Another corner of the investable universe that has seen a surge in popularity thanks to exchange-traded products is the Master Limited Partnership (MLP) sector. Since JP Morgan introduced the Alerian MLP Index ETN (AMJ) in early 2009, the note’s assets have grown to more than $1.2 billion, and both Credit Suisse and UBS have introduced similar products (ALPS is planning an ETF version of these products as well). These ETNs have been embraced by investors because they offer unique exposure to the domestic energy industry, and can among the highest-yielding securities available.

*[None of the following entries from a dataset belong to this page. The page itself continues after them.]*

Lemma plain_pretty_N_char d : (d < 10)%N -> plain_ascii (pretty_N_char d) = true.
Proof.
  intros Hd.
  assert (d = 0 \/ d = 1 \/ d = 2 \/ d = 3 \/ d = 4 \/ d = 5 \/ d = 6 \/ d = 7
          \/ d = 8 \/ d = 9)%N as Hcases by lia.
  by repeat (destruct Hcases as [->|Hcases]; [done|]); subst.
Qed.

Lemma plain_pretty_N_go x s :
  plain_text s = true -> plain_text (pretty_N_go x s) = true.
Proof.
  revert s. induction (N.lt_wf_0 x) as [x _ IH]; intros s Hs.
  destruct (decide (x = 0)%N) as [->|Hx]; [by rewrite pretty_N_go_0|].
  rewrite pretty_N_go_step by lia. apply IH; [apply N.div_lt; lia|].
  rewrite plain_text_cons, Hs, plain_pretty_N_char; [done|].
  apply N.mod_lt. lia.
Qed.

Lemma plain_pretty (z : Z) : plain_text (pretty z) = true.
Proof.
  assert (forall p, plain_text (pretty (Z.pos p)) = true) as Hpos.
  { intros p. rewrite <- (JsonFacts.append_nil_r (pretty (Z.pos p))).
    rewrite JsonFacts.pretty_pos_append. by apply plain_pretty_N_go. }
  destruct z as [|p|p]; [done|apply Hpos|].
  change (pretty (Z.neg p)) with (String "-" (pretty (Z.pos p))).
  by rewrite plain_text_cons, Hpos.
Qed.

Lemma plain_newline_indent _indent level :
  plain_text _indent = true ->
  plain_text (newline_indent _indent level) = true.
Proof.
  intros Hind. unfold newline_indent. rewrite plain_text_cons.
  change (plain_ascii nl) with true. cbn [andb].
  induction level as [|level IH]; [done|].
  cbn [Py.repeat_str]. by rewrite plain_text_app, Hind, IH.
Qed.

Lemma plain_iterencode _indent v :
  plain_text _indent = true ->
  forall level, plain_text (iterencode _indent level v) = true.
Proof.
  intros Hind.
  induction v as [| b | z | s | l IH | d IH] using json_ind; intros level.
  - done.
  - by destruct b.
  - apply plain_pretty.
  - apply plain_encode_basestring_ascii.
  - destruct l as [|v l]; [done|].
    apply Forall_cons in IH as [Hv IH].
    rewrite JsonFacts.iterencode_list, !plain_text_app.
    rewrite !plain_newline_indent, Hv by done.
    assert (plain_text (list_items _indent level l) = true) as ->; [|done].
    clear Hv. induction l as [|v' l IHl]; [done|].
    apply Forall_cons in IH as [Hv' IH]. cbn [list_items].
    rewrite !plain_text_app, plain_newline_indent, Hv', IHl by done. done.
  - destruct d as [|[k v] d]; [done|].
    apply Forall_cons in IH as [Hv IH]. simpl in Hv.
    rewrite JsonFacts.iterencode_dict, !plain_text_app.
    rewrite !plain_newline_indent, plain_encode_basestring_ascii, Hv by done.
    assert (plain_text (dict_items _indent level d) = true) as ->; [|done].
    clear Hv. induction d as [|[k' v'] d IHd]; [done|].
    apply Forall_cons in IH as [Hv' IH]. simpl in Hv'. cbn [dict_items].
    rewrite !plain_text_app, plain_newline_indent,
      plain_encode_basestring_ascii, Hv', IHd by done. done.
Qed.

MLPs are publicly-traded limited partnerships, the vast majority of which operate in the energy infrastructure industry. Many of these companies own and operate assets such as natural gas or crude oil pipelines. But while the operations of these firms are closely tied to oil and gas, revenues aren’t necessarily dependent on commodity prices. Because MLPs generate fee-based revenues, the correlation to the market price of crude or natural gas tends to be lower than a fund such as XLE that offers exposure to large oil companies.

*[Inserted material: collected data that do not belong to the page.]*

(** ** The span search is sound and monotone *)

(** Whatever the fuel, a span returned by the binary search started on
    [U[low] ≤ u < U[high]] brackets [u]. *)
Lemma findSpan_while_sound (fuel : nat) (u : Real) (U : list Real)
    (low high span : Z) (x y : Real) :
  (0 ≤ low < high)%Z →
  at_ U low = Ok x → x ≤ u → at_ U high = Ok y → u < y →
  findSpan_while fuel u U low high ((low + high) `quot` 2) = Ok span →
  (low ≤ span < high)%Z
  ∧ ∃ x' y', at_ U span = Ok x' ∧ at_ U (span + 1) = Ok y' ∧ x' ≤ u < y'.
Proof.
  revert low high x y.
  induction fuel as [|fuel IH]; intros low high x y Hlh Hx Hxu Hy Huy Hrun;
    [discriminate|].
  cbn [findSpan_while] in Hrun.
  set (mid := ((low + high) `quot` 2)%Z) in *.
  assert (low ≤ mid < high)%Z as Hmid.
  { unfold mid. rewrite Z.quot_div_nonneg by lia.
    split; [apply Z.div_le_lower_bound | apply Z.div_lt_upper_bound]; lia. }
  inv_bind Hrun as m Hm.
  destruct (decide (u < m)) as [Hum|Hum].
  - assert (low < mid)%Z as Hlow.
    { destruct (decide (low = mid)) as [Heq|]; [|lia].
      rewrite <- Heq, Hx in Hm. injection Hm as ->. exfalso. qc_lra. }
    destruct (IH low mid x m) as (Hspan & Hrest); try done; try lia.
    split; [lia | done].
  - inv_bind Hrun as m1 Hm1.
    destruct (decide (m1 ≤ u)) as [Hm1u|Hm1u].
    + assert (mid + 1 < high)%Z as Hhigh.
      { destruct (decide (mid + 1 = high)%Z) as [Heq|]; [|lia].
        rewrite Heq, Hy in Hm1. injection Hm1 as ->. exfalso. qc_lra. }
      destruct (IH mid high m y) as (Hspan & Hrest); try done; try lia; [qc_lra|].
      split; [lia | done].
    + injection Hrun as <-. split; [lia|].
      exists m, m1. split_and!; first [done | qc_lra].
Qed.

(** The three ways in which [findSpan] returns. *)
Lemma findSpan_cases (fuel : nat) (n p span : Z) (u : Real) (U : list Real) :
  (0 ≤ p ≤ n)%Z →
  findSpan fuel n p u U = Ok span →
  ∃ Up, at_ U p = Ok Up
    ∧ ((u ≤ Up ∧ span = p)
       ∨ (Up < u ∧ ∃ Un1, at_ U (n + 1) = Ok Un1
            ∧ ((Un1 ≤ u ∧ span = n)
               ∨ (u < Un1 ∧ (p ≤ span ≤ n)%Z
                  ∧ ∃ x y, at_ U span = Ok x ∧ at_ U (span + 1) = Ok y
                           ∧ x ≤ u < y)))).
Proof.
  intros Hp Hrun. unfold findSpan in Hrun. inv_bind Hrun as Up HUp.
  exists Up. split; [done|].
  destruct (decide (u ≤ Up)) as [Hlo|Hlo].
  { left. injection Hrun as <-. done. }
  right. split; [qc_lra|]. inv_bind Hrun as Un1 HUn1. exists Un1. split; [done|].
  destruct (decide (Un1 ≤ u)) as [Hhi|Hhi].
  { left. injection Hrun as <-. done. }
  right. split; [qc_lra|].
  destruct (findSpan_while_sound fuel u U p (n + 1) span Up Un1)
    as (Hspan & Hrest); try done; try lia; try qc_lra.
  split; [lia | done].
Qed.

(** X4. [findSpan] is monotone: on non-decreasing knots, with
    [0 ≤ degree ≤ n], a larger parameter never gets a smaller span. *)
Theorem findSpan_monotone (fuel fuel' : nat) (n p span span' : Z) (u u' : Real)
    (U : list Real) :
  (0 ≤ p ≤ n)%Z → nondecreasing U → u ≤ u' →
  findSpan fuel n p u U = Ok span →
  findSpan fuel' n p u' U = Ok span' →
  (span ≤ span')%Z.
Proof.
  intros Hp Hsorted Huu' Hrun Hrun'.
  destruct (findSpan_cases _ _ _ _ _ _ Hp Hrun) as (Up & HUp & Hcase).
  destruct (findSpan_cases _ _ _ _ _ _ Hp Hrun') as (Up' & HUp' & Hcase').
  rewrite HUp in HUp'. injection HUp' as <-.
  destruct Hcase as [[Hlo ->]|(Hlo & Un1 & HUn1 & Hcase)].
  { destruct Hcase' as [[_ ->]|(_ & Un1 & _ & [[_ ->]|(_ & Hspan' & _)])]; lia. }
  destruct Hcase' as [[Hlo' _]|(Hlo' & Un1' & HUn1' & Hcase')];
    [exfalso; qc_lra|].
  rewrite HUn1 in HUn1'. injection HUn1' as <-.
  destruct Hcase as [[Hhi ->]|(Hhi & Hspan & x & y & Hx & Hy & Hxy)].
  { destruct Hcase' as [[_ ->]|(Hhi' & _)]; [lia | exfalso; qc_lra]. }
  destruct Hcase' as [[_ ->]|(Hhi' & Hspan' & x' & y' & Hx' & Hy' & Hxy')];
    [lia|].
  destruct (Z_lt_le_dec span' span) as [Hlt|]; [|done].
  pose proof (nondecreasing_at U (span' + 1) span y' x Hsorted ltac:(lia) Hy' Hx).
  exfalso. qc_lra.
Qed.

Lemma findSpan_monotone_witness : (1 ≤ 2)%Z.
Proof.
  apply (findSpan_monotone 2 2 2 1 1 2 (Examples.q 1 3) (Examples.q 2 3)
           (knotVector Examples.periodic)).
  - lia.
  - apply (uniformKnots_periodic_nondecreasing 3 1); lia.
  - unfold Qcle, Qle. simpl. lia.
  - by_computation.
  - by_computation.
Defined.

(** ** Partition of unity *)

Lemma sum_list_wr (l : list Real) (i : Z) (x : Real) :
  (0 ≤ i < Z.of_nat (length l))%Z →
  sum_list (wr l i x) = sum_list l - rd l i + x.
Proof.
  intros Hi. unfold wr, rd.
  assert (Z.to_nat i < length l)%nat as Hlt by lia. clear Hi.
  generalize dependent (Z.to_nat i). clear i.
  induction l as [|y l IH]; intros i Hi; [simpl in Hi; lia|].
  destruct i as [|i]; simpl.
  - ring.
  - simpl in Hi. rewrite IH by lia.
    change ((y :: l) !!! S i) with (l !!! i). ring.
Qed.

Lemma sum_list_array (n : Z) : sum_list (array n) = 0.
Proof.
  unfold array. induction (Z.to_nat n) as [|k IH]; [done|].
  simpl. rewrite IH. ring.
Qed.

(** The inner loop of [basisFuns] keeps [sum N_ + saved]. *)
Lemma basisFuns_inner_sum (left_ right_ : list Real) (j r : Z)
    (N_ N_' : list Real) (saved saved' : Real) :
  (0 ≤ r < Z.of_nat (length N_))%Z →
  basisFuns_inner left_ right_ j r (N_, saved) = Ok (N_', saved') →
  length N_' = length N_
  ∧ sum_list N_' + saved' = sum_list N_ + saved
  ∧ ∀ k, (0 ≤ k)%Z → k ≠ r → rd N_' k = rd N_ k.
Proof.
  intros Hr Hrun. unfold basisFuns_inner in Hrun. inv_bind Hrun as temp Htemp.
  apply rdiv_Ok_inv in Htemp as [Hden ->]. injection Hrun as <- <-.
  split_and!.
  - apply length_wr.
  - rewrite sum_list_wr by done. field. done.
  - intros k Hk Hne. by apply rd_wr_ne; [lia|..].
Qed.

(** The loops of [basisFuns] keep the sum of the basis values at 1. *)
Lemma basisFuns_partition (i : Z) (u : Real) (p : Z) (U N_ : list Real) :
  (0 ≤ p)%Z →
  basisFuns i u p U = Ok N_ →
  Z.of_nat (length N_) = (p + 1)%Z ∧ sum_list N_ = 1.
Proof.
  intros Hp Hrun. unfold basisFuns, for_to in Hrun.
  inv_bind Hrun as st Hst. destruct st as [[N1 left_] right_].
  injection Hrun as ->.
  eapply (for_up_inv_ix
    (λ j '(N_, _, _),
       Z.of_nat (length N_) = (p + 1)%Z ∧ sum_list N_ = 1
       ∧ ∀ k, (j ≤ k)%Z → rd N_ k = 0)) in Hst.
  - simpl in Hst. tauto.
  - intros j [[N0 l0] r0] [[N2 l2] r2] Hj (Hlen & Hsum & Hzero) Hbody.
    unfold basisFuns_outer in Hbody.
    inv_bind Hbody as Ul HUl. inv_bind Hbody as Ur HUr.
    inv_bind Hbody as st' Hinner. destruct st' as [N3 saved].
    injection Hbody as <- _ _.
    eapply (for_up_inv_ix
      (λ r '(N_, saved),
         Z.of_nat (length N_) = (p + 1)%Z ∧ sum_list N_ + saved = 1
         ∧ ∀ k, (j ≤ k)%Z → rd N_ k = 0)) in Hinner.
    + destruct Hinner as (Hlen3 & Hsum3 & Hzero3). split_and!.
      * by rewrite length_wr.
      * rewrite sum_list_wr by lia. rewrite Hzero3 by lia.
        rewrite <- Hsum3. ring.
      * intros k Hk. rewrite rd_wr_ne by lia. apply Hzero3. lia.
    + intros r [N4 s4] [N5 s5] Hr (Hlen4 & Hsum4 & Hzero4) Hstep.
      apply basisFuns_inner_sum in Hstep as (Hlen5 & Hsum5 & Hsame); [|lia].
      split_and!; [lia | by rewrite Hsum5 |].
      intros k Hk. rewrite Hsame by lia. by apply Hzero4.
    + split_and!; [done | rewrite Hsum; ring | done].
  - split_and!.
    + rewrite length_wr, length_array. lia.
    + rewrite sum_list_wr by (rewrite length_array; lia).
      rewrite sum_list_array, rd_array. ring.
    + intros k Hk. rewrite rd_wr_ne by lia. apply rd_array.
Qed.

(** X5. Partition of unity: whenever [basisFuns] returns, on whatever
    span, parameter and knots, the [p + 1] basis values it returns sum
    to 1. *)
Theorem basisFuns_sum_one (i : Z) (u : Real) (p : Z) (U N_ : list Real) :
  (0 ≤ p)%Z →
  basisFuns i u p U = Ok N_ →
  Z.of_nat (length N_) = (p + 1)%Z ∧ sum_list N_ = 1.
Proof. apply basisFuns_partition. Qed.

Lemma basisFuns_sum_one_witness :
  ∃ N_, basisFuns 1 (Examples.q 1 3) 1 (knotVector Examples.periodic) = Ok N_
        ∧ sum_list N_ = 1.
Proof.
  exists [Examples.q 2 3; Examples.q 1 3].
  assert (basisFuns 1 (Examples.q 1 3) 1 (knotVector Examples.periodic)
          = Ok [Examples.q 2 3; Examples.q 1 3]) as H by by_computation.
  split; [exact H|].
  apply (basisFuns_sum_one 1 (Examples.q 1 3) 1 (knotVector Examples.periodic));
    [lia | exact H].
Defined.

(** ** Curves that are not rational *)

Lemma sum_list_drop (l : list Real) (j : Z) :
  (0 ≤ j < Z.of_nat (length l))%Z →
  sum_list (drop (Z.to_nat j) l)
  = rd l j + sum_list (drop (Z.to_nat (j + 1)) l).
Proof.
  intros Hj. destruct (lookup_lt_is_Some_2 l (Z.to_nat j)) as [x Hx]; [lia|].
  rewrite (drop_S l x (Z.to_nat j) Hx).
  replace (Z.to_nat (j + 1)) with (S (Z.to_nat j)) by lia.
  unfold rd. by rewrite (list_lookup_total_correct _ _ _ Hx).
Qed.

Section NonRational.
Context {N : nat} (s : Spline N).
Hypothesis Hunit : non_rational s.

(** With unit weights the second sum of the specification is the sum of
    the basis values, that is 1. *)
Lemma homogeneous_sums_den (fuel : nat) (t : Real) (num : vec Real N)
    (den : Real) :
  homogeneous_sums fuel s t = Ok (num, den) → den = 1.
Proof.
  unfold homogeneous_sums, for_to. intros H. inv_bind H as u Hu.
  destruct (decide _) as [|Hp]; [discriminate|].
  inv_bind H as span Hspan. inv_bind H as N_ HN.
  apply basisFuns_partition in HN as [Hlen Hsum]; [|lia].
  eapply (for_up_inv_ix
    (λ j '(_, den), den + sum_list (drop (Z.to_nat j) N_) = sum_list N_)) in H.
  - simpl in H. rewrite drop_ge in H by lia. simpl in H. rewrite <- Hsum, <- H. ring.
  - intros j [num0 den0] [num1 den1] Hj Hinv Hbody.
    inv_bind Hbody as Pi HPi. injection Hbody as _ <-.
    assert (weight Pi = 1) as ->.
    { apply index_elem_of in HPi.
      by eapply (proj1 (Forall_lookup _ _) Hunit). }
    rewrite <- Hinv, (sum_list_drop N_ j) by lia. ring.
  - change (Z.to_nat 0) with 0%nat. rewrite drop_0. ring.
Qed.

Lemma vmap_div_one (c : vec Real N) : vmap (λ x, x / 1) c = c.
Proof. apply vec_eq. intros i. rewrite vlookup_map. field. intros H; qc_lra. Qed.

(** X6. On a curve whose weights are all 1, [position] returns exactly
    the rational point of the specification (the homogeneous sum divided
    by the sum of the weights times the basis values), with weight 1: the
    two are defined together and agree. *)
Theorem position_non_rational (fuel : nat) (t : Real) (P : Point N) :
  position fuel s t = Ok P
  ↔ rational_point fuel s t = Ok (coords P) ∧ weight P = 1.
Proof.
  split.
  - intros HP. split; [|by eapply position_weight].
    unfold rational_point.
    assert (∃ den, homogeneous_sums fuel s t = Ok (coords P, den))
      as [den Hsums].
    { revert HP. unfold position, homogeneous_sums, curvePoint. intros HP.
      inv_bind HP as u Hu. rewrite Hu, Ok_bind.
      destruct (decide _); [discriminate|].
      inv_bind HP as span Hspan. rewrite Hspan, Ok_bind.
      inv_bind HP as N_ HN. rewrite HN, Ok_bind.
      inv_bind HP as Cw HCw. unfold for_to in *.
      pose proof (curvePoint_sums (controlPoints s) N_ span (getDegree s)
                    (Z.to_nat (getDegree s - 0 + 1)) 0 origin 0) as Hrel.
      rewrite HCw in Hrel.
      change (coords (@origin N)) with (vreplicate N (Q2Qc 0)) in Hrel.
      destruct (for_up _ _ _ (vreplicate N (Q2Qc 0), Q2Qc 0)) as [[num den]|e];
        [|done].
      destruct Hrel as [Hc Hw]. exists den.
      rewrite div_one in HP by done. injection HP as <-. by rewrite Hc. }
    rewrite Hsums, Ok_bind.
    rewrite (homogeneous_sums_den _ _ _ _ Hsums).
    rewrite decide_False by (intros H; qc_lra). by rewrite vmap_div_one.
  - intros [Hr Hw]. unfold rational_point in Hr.
    inv_bind Hr as sums Hsums. destruct sums as [num den].
    pose proof (homogeneous_sums_den _ _ _ _ Hsums) as ->.
    rewrite decide_False in Hr by (intros H; qc_lra).
    rewrite vmap_div_one in Hr. injection Hr as ->.
    rewrite (position_homogeneous_sum _ _ _ _ _ Hsums).
    by rewrite <- Hw, Vector_eta.
Qed.
End NonRational.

MLPs can benefit from some favorable tax treatments. By generating at least 90% of income from natural resource-based activities (such as transportation and storage), an entity can qualify as an MLP and not be taxed as a corporation. So the IRS treats shareholders of an MLP as partners, making the MLP itself a pass-through entity and allowing investors to avoid double taxation of earnings [see 1,400+ ETFdb Realtime Ratings].
Allocations to MLPs have become popular perhaps because of the impressive yields offered by these securities. With interest rates expected to remain at record lows for the foreseeable future and corporations slashing dividends to preserve cash, investors who depend on their portfolio to deliver current return have encountered a challenging environment. The MLP ETNs profiled below have recently been offering current yields as high as 7%, an impressive payout that can be matched perhaps only by junk bonds (see Five ETFs For Yield Hungry Investors).
MLP ETN Options
Currently, there are three ETNs offering exposure to the MLP sector, although ALPS recently filed details on a MLP ETF that would invest in the underlying securities (ETNs are subordinated debt securities, and as such incur some degree of credit risk).
- JP Morgan Alerian MLP Index ETN (AMJ): The first ETN to offer exposure to the MLP sector, AMJ is linked to the Alerian MLP Index. Major holdings in this cap-weighted benchmark include Enterprise Products Partners, Kinder Morgan, and Plains All American Pipeline.
- UBS E-TRACS Alerian MLP Infrastructure Index (MLPI): This ETN tracks the Alerian MLP Infrastructure Index, a benchmark that has considerable overlap with AMJ. The 25 components of the infrastructure index each earn at least 50% of EBITDA from assets that are not directly exposed to changes in commodity prices.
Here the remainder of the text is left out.